Typically, when we encounter talk about "the soundtrack of our life," it's accompanied by images of convertibles, winding roads, excitement. But, really, as we know from The Perks of Being a Wallflower, soundtracks can be things that get us through not just a beautiful road trip, but the darkest challenges in our life.
During Maya Salam's first day of school in Kentucky in 5th grade, she became -- literally -- the poster child of bullying and a teacher's indifference. In this NYT piece, she relates how she found validation, then inspiration and permission to rebel against her tormentors in a Nine Inch Nails' "Closer" song and video.
So many great sections in the piece.
The music — a kind of mechanical cacophony I’d never heard before — landed in my life with no context, a meteor from the sky. But instead of it creating a crater in my life, it slipped perfectly into the one already there.
and
On the surface, a bleak concept album about a man spiraling toward suicide, packed with explicitly sexual and violent lyrics — even if it’s regarded as one of the greatest albums of all time — might seem like an unlikely, even dangerous, salve for a sad girl paralyzed with anxiety. But instead, it threw me a line. Its themes of religious alienation, loss, loneliness, fear, anger and maybe most important, NIN’s signature theme, control — which I was desperate for — resonated deeply. To break free, I had to see my pain reflected and swim across that dark pool. That grinding, banging, cranking scream of industrial sounds transformed my shame to rage.
and
We’re taught that risk-taking, thrill-seeking and fearlessness are the domain of boys and men. And that girls are flowers — precious, vulnerable and evanescent, to be protected from perceived forces of destruction. To me at 14, dark industrial music that flouted boundaries was the embodiment of courage and the antithesis of fear. Maybe that was part of the point: This music, and the identity that went along with it, was not intended for me (or so I thought), which only made me want it more.
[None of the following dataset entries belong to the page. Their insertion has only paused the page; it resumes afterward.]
Lemma lock_acquire_release_witness :
  volume ["t"] sample_world ∧ validateRunID "run-9" = Ok tt ∧
  ∃ l w1 w2, AcquireTargetLock sample_env "/t" "run-9" sample_world = (Ok l, w1) ∧
    Release (Some l) w1 = (Ok tt, w2) ∧ w_nodes w2 = w_nodes sample_world.
Proof.
  assert (volume ["t"] sample_world) as Hv by (split; apply sample_target).
  split; [exact Hv|]. split; [reflexivity|].
  destruct (lock_acquire_release ["t"] sample_env "run-9" sample_world Hv) as
    (l & w1 & w2 & Ha & _ & Hr & Hn);
    [by vm_compute|reflexivity|apply (bool_decide_unpack _); by vm_compute|reflexivity|].
  exists l, w1, w2. split; [exact Ha|]. split; [exact Hr|exact Hn].
Defined.
Definition BuildSendSourceJobWithControl (run : BackupJob) (source : BackupSource)
    (target : RsyncMachine) (opts : SourceJobOptions) (image : string)
    (controlOptions : DataPlaneControlOptions) : result Job :=
  let image := machineImage target image in
  targetPath ← (if decide (sjo_TargetPath opts = "")
                then TransferDestinationPath target (RunID run) source
                else Ok (sjo_TargetPath opts));
  let claimName := if decide (sjo_ClaimName opts = "") then ss_PVC (s_Spec source)
                   else sjo_ClaimName opts in
  let labels := source_labels (runLabels run runKindBackup RoleSourceSender) source in
  let args := send_source_args run source target targetPath controlOptions in
  backoffLimit ← source_backoff source;
  let ns := om_Namespace (s_Meta source) in
  Ok (new_job ns (GeneratedJobName ("source-" +:+ om_Name (s_Meta source)) (om_Name (bj_Meta run)))
        labels backoffLimit
        (sourceSenderPodSpec source (pod []
           [MkContainer "send-source" image [] args [] (ss_Resources (s_Spec source))
              [MkVolumeMount "source" "/source" true; tls_mount]]
           [MkVolume "source" (VolumePVC claimName true);
            tls_volume (GeneratedTLSSecretName (RunID run) RoleSourceSender ns
                          (om_Name (s_Meta source)))]))).

Definition BuildSendSourceJob (run : BackupJob) (source : BackupSource) (target : RsyncMachine)
    (opts : SourceJobOptions) (image : string) : result Job :=
  BuildSendSourceJobWithControl run source target opts image (MkDataPlaneControlOptions "" "").

(** ** Restores *)

(** The snapshot a restore reads, and the directory of the source in it. *)
Definition restore_snapshot (restore : RestoreJob) (target : RsyncMachine) : string :=
  let snapshot := if decide (rjs_RestoredSnapshot (rj_Status restore) = "")
                  then SnapshotOrDefault (rj_Spec restore)
                  else rjs_RestoredSnapshot (rj_Status restore) in
  if is_mirror target && bool_decide (snapshot = DefaultSnapshot) then DefaultMirrorSnapshot
  else snapshot.

Definition restore_source (target : RsyncMachine) (effectivePath : string) : string :=
  if is_mirror target && bool_decide (effectivePath = "") then "." else effectivePath.

Definition restore_run_ref (restore : RestoreJob) : NamespacedName :=
  MkNamespacedName (om_Namespace (rj_Meta restore)) (om_Name (rj_Meta restore)).

Definition BuildRestoreTargetJobWithControl (restore : RestoreJob) (source : BackupSource)
    (target : RsyncMachine) (image : string) (controlOptions : DataPlaneControlOptions) :
    result Job :=
  let image := machineImage target image in
  effectivePath ← EffectiveDestinationPathForStrategy target source;
  let snapshot := restore_snapshot restore target in
  let restoreSource := restore_source target effectivePath in
  let labels := runLabelsForRef (restore_run_ref restore) runKindRestore RoleTargetServer in
  let ns := om_Namespace (m_Meta target) in
  let args := appendControlGRPCArgs
    ["serve-target"; "--target"; DefaultRsyncMachineMountPath; "--tls-dir"; TLSMountPath;
     "--run-namespace"; om_Namespace (rj_Meta restore); "--run-name"; om_Name (rj_Meta restore);
     "--target-namespace"; ns; "--target-name"; om_Name (m_Meta target);
     "--restore-snapshot"; snapshot; "--restore-source"; restoreSource;
     "--restore-writer"; om_Namespace (s_Meta source) +:+ "/" +:+ om_Name (s_Meta source)]
    controlOptions in
  Ok (new_job ns (GeneratedJobName "restore-target" (om_Name (rj_Meta restore))) labels
        DefaultJobBackoffLimit
        (targetPodSpec target (pod []
           (applyMachineResources target
              [MkContainer "serve-target" image [] args [rsync_port] "" [target_mount true; tls_mount]])
           [MkVolume "target" (VolumePVC (ms_PVCName (m_Spec target)) true);
            tls_volume (GeneratedTLSSecretName (RunIDForRef (restore_run_ref restore)) RoleTargetServer
                          ns (om_Name (m_Meta target)))]))).
(* ===== verification/Transfers.v ===== *)
(** * Transfer status and history (internal/controller/reconcilers.go)

    The part of the BackupJob reconciler that works on a run's status alone: the
    status of its transfers, the commands it was sent, and which of a
    machine's completed runs the run history keeps. *)
From S2P Require Export Resources.
From stdpp Require Import options.

(** ** Conditions and reasons *)

Definition ConditionValid : string := "Valid".
Definition ConditionReady : string := "Ready".
Definition ConditionTargetOverlap : string := "TargetOverlap".
Definition ConditionReplaced : string := "Replaced".
Definition ConditionMergedIntoRun : string := "MergedIntoRun".

Definition ReasonInvalidSpec : string := "InvalidSpec".
Definition ReasonResolvedReferences : string := "ResolvedReferences".
Definition ReasonMissingReference : string := "MissingReference".
Definition ReasonTargetNotReady : string := "TargetNotReady".
Definition ReasonNoTargetOverlap : string := "NoTargetOverlap".
Definition ReasonActiveRunForTarget : string := "ActiveRunForTarget".
Definition ReasonActiveRestore : string := "ActiveRestoreForTarget".
Definition ReasonReplaceUnsupported : string := "ReplaceUnsupported".
Definition ReasonReconcileError : string := "ReconcileError".
Definition ReasonRunStarted : string := "RunStarted".
Definition ReasonReplacedByRun : string := "ReplacedByRun".
Definition ReasonMergedIntoRun : string := "MergedIntoRun".

(** ** A run's phase and conditions *)

Definition phase_of (run : BackupJob) : string := bjs_Phase (bj_Status run).

Definition set_status (f : BackupJobStatus → BackupJobStatus) (run : BackupJob) : BackupJob :=
  run <| bj_Status ::= f |>.

Definition set_phase (phase : string) : BackupJob → BackupJob :=
  set_status (λ st, st <| bjs_Phase := phase |>).

(** [setCondition(&run.Status.Conditions, ..., run.Generation)] *)
Definition set_cond (ty status reason message : string) : act BackupJob bool :=
  now ← lift (ask Now);
  run ← get_obj;
  let '(run, changed) := set_job_condition now ty status reason message (run, false) in
  _ ← put_obj run;
  mret changed.

(** ** Transfers *)

Definition transferPhaseTerminal (phase : string) : bool :=
  bool_decide (phase = TransferPhaseSucceeded ∨ phase = TransferPhaseFailed).

(** The phase is the one field with a rule of its own. *)
Definition merge_phase (phase : string) (tc : TransferStatus * bool) : TransferStatus * bool :=
  let '(existing, changed) := tc in
  if bool_decide (phase ≠ "") && bool_decide (ts_Phase existing ≠ phase)
     && (bool_decide (phase = TransferPhaseFailed) || negb (transferPhaseTerminal (ts_Phase existing)))
  then (existing <| ts_Phase := phase |>, true) else (existing, changed).

Definition mergeBackupJobTransferStatus (existing update : TransferStatus) : TransferStatus * bool :=
  let tc := merge_phase (ts_Phase update) (existing, false) in
  let tc := assign ts_Message (nonempty (ts_Message update)) (ts_Message update) tc in
  let tc := assign ts_ExitCode (nonzero (ts_ExitCode update)) (ts_ExitCode update) tc in
  let tc := assign ts_CaptureMethod (nonempty (ts_CaptureMethod update)) (ts_CaptureMethod update) tc in
  let tc := assign ts_VolumeSnapshotName (nonempty (ts_VolumeSnapshotName update))
              (ts_VolumeSnapshotName update) tc in
  assign ts_CaptureTime (bool_decide (ts_CaptureTime update ≠ None)) (ts_CaptureTime update) tc.

(** [changed = setCondition(...) || changed] *)
Definition or_cond (changed : bool) (ty status reason message : string) : act BackupJob bool :=
  ch ← set_cond ty status reason message; mret (ch || changed).

Definition setTransferStatusConditions (status : TransferStatus) : act BackupJob bool :=
  let message := if decide (ts_Message status = "") then "Source transfer " +:+ ts_Phase status
                 else ts_Message status in
  let of_snapshot := bool_decide (ts_CaptureMethod status = CaptureModeVolumeSnapshot) in
  if decide (ts_Phase status = TransferPhasePreparing) then
    changed ← (if of_snapshot
               then or_cond false ConditionSnapshotCapture ConditionUnknown ReasonSnapshotPreparing message
               else mret false);
    or_cond changed ConditionTransport ConditionUnknown ReasonTransportRunning message
  else if decide (ts_Phase status = TransferPhaseSucceeded) then
    changed ← or_cond false ConditionTransport ConditionTrue ReasonTransportComplete message;
    if of_snapshot
    then or_cond changed ConditionSnapshotCapture ConditionTrue ReasonSnapshotReady
           "VolumeSnapshot capture is ready"
    else mret changed
  else if decide (ts_Phase status = TransferPhaseFailed) then
    let reason := if of_snapshot then ReasonSnapshotFailed else ReasonTransportFailed in
    let conditionType := if of_snapshot then ConditionSnapshotCapture else ConditionTransport in
    changed ← or_cond false conditionType ConditionFalse reason message;
    or_cond changed ConditionFailed ConditionTrue ReasonRunFailed message
  else if decide (ts_Phase status = TransferPhaseSkipped) then
    or_cond false ConditionSnapshotCapture ConditionFalse ReasonSnapshotSkipped message
  else mret false.

Definition source_id_of (source : BackupSource) : string := slash_name (s_Meta source).

Definition transfers_of (run : BackupJob) : list TransferStatus := bjs_Transfers (bj_Status run).

Definition set_transfers (ts : list TransferStatus) : BackupJob → BackupJob :=
  set_status (λ st, st <| bjs_Transfers := ts |>).

Definition upsertBackupJobTransfer (source : BackupSource) (status : TransferStatus) : act BackupJob bool :=
  let status := status <| ts_Source := source_id_of source |> in
  run ← get_obj;
  match list_find (λ t, ts_Source t = source_id_of source) (transfers_of run) with
  | Some (i, t) =>
      let '(t, changed) := mergeBackupJobTransferStatus t status in
      _ ← modify (set_transfers (<[i := t]> (transfers_of run)));
      ch ← setTransferStatusConditions status;
      mret (ch || changed)
  | None =>
      _ ← modify (set_transfers (transfers_of run ++ [status]));
      _ ← setTransferStatusConditions status;
      mret true
  end.

(** A transfer status with the fields the reconciler sets. *)
Definition transfer_update (phase message captureMethod snapshotName : string)
    (captureTime : option Time) : TransferStatus :=
  (inhabitant : TransferStatus) <| ts_Phase := phase |> <| ts_Message := message |>
    <| ts_CaptureMethod := captureMethod |> <| ts_VolumeSnapshotName := snapshotName |>
    <| ts_CaptureTime := captureTime |>.

(** The sum is taken in [uint64]. *)
Definition backupJobBytesTransferred (transfers : list TransferStatus) : Z :=
  foldl (λ total t,
    if decide (ts_Phase t = TransferPhaseSucceeded ∧ ts_BytesTransferred t > 0)
    then wrap_u64 (total + ts_BytesTransferred t) else total) 0 transfers.

Definition backupTransferOutOfSpace (t : TransferStatus) : bool :=
  let message := ToLower (ts_Message t) in
  Contains message "no space left on device" || Contains message "enospc"
  || Contains message "disk full" || bool_decide (ts_ExitCode t = 11) || bool_decide (ts_ExitCode t = 12).

Definition hasRecoveredTransferRetry (transfers : list TransferStatus) : bool :=
  existsb (λ t, bool_decide (ts_Phase t = TransferPhasePreparing)
                && Contains (ToLower (ts_Message t)) "retrying after target space recovery") transfers.

Definition resourceTimedOut (created : Time) (timeout : Z) (now : Time) : bool :=
  if decide (timeout ≤ 0) then false
  else if IsZero created then false
  else bool_decide (timeout ≤ now - created).

(** ** Commands *)

Definition backupRunFinalizeCommandSent (run : BackupJob) : bool :=
  match bjs_LastCommand (bj_Status run) with
  | Some c => bool_decide (cs_Type c = TargetCommandFinalizeBackupJob ∧ cs_SentAt c ≠ None)
  | None => false
  end.

Definition last_sent (run : BackupJob) : Time :=
  default zero_time (c ← bjs_LastCommand (bj_Status run); cs_SentAt c).

Definition backupRunFinalizeSnapshotPath (run : BackupJob) : string :=
  if backupRunFinalizeCommandSent run then "hourly/" +:+ format_snapshot (last_sent run) else "".

Definition backupRunSnapshotPathForStrategy (target : RsyncMachine) (run : BackupJob) : string :=
  if is_mirror target then DefaultMirrorSnapshot else backupRunFinalizeSnapshotPath run.

(** ** Run history *)

Definition backupRunHistoryTime (run : BackupJob) : Time :=
  default (om_CreationTimestamp (bj_Meta run)) (bjs_CompletedAt (bj_Status run)).

Definition run_key (run : BackupJob) : string := meta_key (bj_Meta run).

(** Later runs first, and of runs of one time the greater key. *)
Definition history_le (a b : BackupJob) : Prop :=
  backupRunHistoryTime b < backupRunHistoryTime a ∨
  (backupRunHistoryTime a = backupRunHistoryTime b ∧ String.le (run_key b) (run_key a)).
#[export] Instance history_le_dec : RelDecision history_le.
Proof. intros a b. unfold history_le. apply _. Defined.

Definition pruneBackupJobHistoryCandidates (runs : list BackupJob) (keep : Z) : list BackupJob :=
  drop (Z.to_nat keep) (sort_by history_le runs).

(** [addBackupJobHistoryPruneCandidates] *)
Definition addBackupJobHistoryPruneCandidates (candidates : gmap string BackupJob)
    (runs : list BackupJob) : gmap string BackupJob :=
  foldl (λ m run, <[run_key run := run]> m) candidates runs.

(** The runs of the machine's history that have ended. *)
Definition in_history (machineRef : NamespacedName) (candidate : BackupJob) : bool :=
  bool_decide (TriggerOrDefault (bj_Spec candidate) = BackupJobTriggerScheduled)
  && isTerminalPhase (phase_of candidate)
  && match ResolveObjectReference (bs_MachineRef (bj_Spec candidate)) (om_Namespace (bj_Meta candidate)) with
     | Ok ref => bool_decide (ref = machineRef)
     | Err _ => false
     end.

Definition history_candidates (history : RunHistory) (completed : list BackupJob) :
    gmap string BackupJob :=
  let successful := filter (λ r, phase_of r = RunPhaseSucceeded) completed in
  let failed := filter (λ r, phase_of r = RunPhaseFailed ∨ phase_of r = RunPhaseCanceled) completed in
  let prune runs keep m := addBackupJobHistoryPruneCandidates m (pruneBackupJobHistoryCandidates runs keep) in
  if HasCountLimit history then
    let m := prune completed (rh_Count history) ∅ in
    let m := if decide (rh_Successful history > 0) then prune successful (rh_Successful history) m else m in
    if decide (rh_Failed history > 0) then prune failed (rh_Failed history) m else m
  else prune failed (FailedOrDefault history) (prune successful (SuccessfulOrDefault history) ∅).
Definition cancelBackupJobMergedInto (canonical : NamespacedName) : act BackupJob unit :=
  run ← get_obj;
  let oldPhase := phase_of run in
  now ← lift (ask Now);
  _ ← modify (set_status (λ st, st <| bjs_Phase := RunPhaseCanceled |> <| bjs_CompletedAt := Some now |>
        <| bjs_MergedInto := Some (MkObjectReference (nn_Namespace canonical) (nn_Name canonical)) |>
        <| bjs_Conditions := [] |>));
  _ ← set_cond ConditionMergedIntoRun ConditionTrue ReasonMergedIntoRun
        ("BackupJob " +:+ run_name run +:+ " was merged into BackupJob " +:+ nn_String canonical);
  _ ← on_err (wrap ("cancel merged backup job " +:+ run_name run +:+ ": "))
        (ignore_notfound update_status);
  record_phase oldPhase.

Definition cancelBackupJobForReplacement (replacement : BackupJob) : act BackupJob unit :=
  active ← get_obj;
  let oldPhase := phase_of active in
  now ← lift (ask Now);
  _ ← modify (set_status (λ st, st <| bjs_Phase := RunPhaseCanceled |> <| bjs_CompletedAt := Some now |>
        <| bjs_Conditions := [] |>));
  _ ← set_cond ConditionReplaced ConditionTrue ReasonReplacedByRun
        ("BackupJob " +:+ run_name active +:+ " was replaced by BackupJob " +:+ run_name replacement);
  _ ← on_err (wrap ("cancel active backup job " +:+ run_name active +:+ " for replacement: "))
        (ignore_notfound update_status);
  snapshotAvailable ← lift snapshot_available;
  active ← get_obj;
  cleaned ← try (lift (cleanupRunResources (bj_Meta active) runKindBackup snapshotAvailable));
  match cleaned with
  | Err e =>
      _ ← recordRunEvent EventTypeWarning "CleanupFailed"
            ("Cleanup after replacement failed: " +:+ error_text e);
      throw (wrap ("cleanup replaced backup job " +:+ run_name active +:+ ": ") e)
  | Ok _ => record_phase oldPhase
  end.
The essay is a short memoir that follows this pattern: I found myself in this crappy place, I found a piece of music that resonated with me and gave me solace and energy and purpose, and looking back from my current perspective, it still helps define me. That's a form of writing to use myself and to teach to students. I am inspired to write a piece that follows the same pattern. What would be my album? The Replacements' Pleased to Meet Me?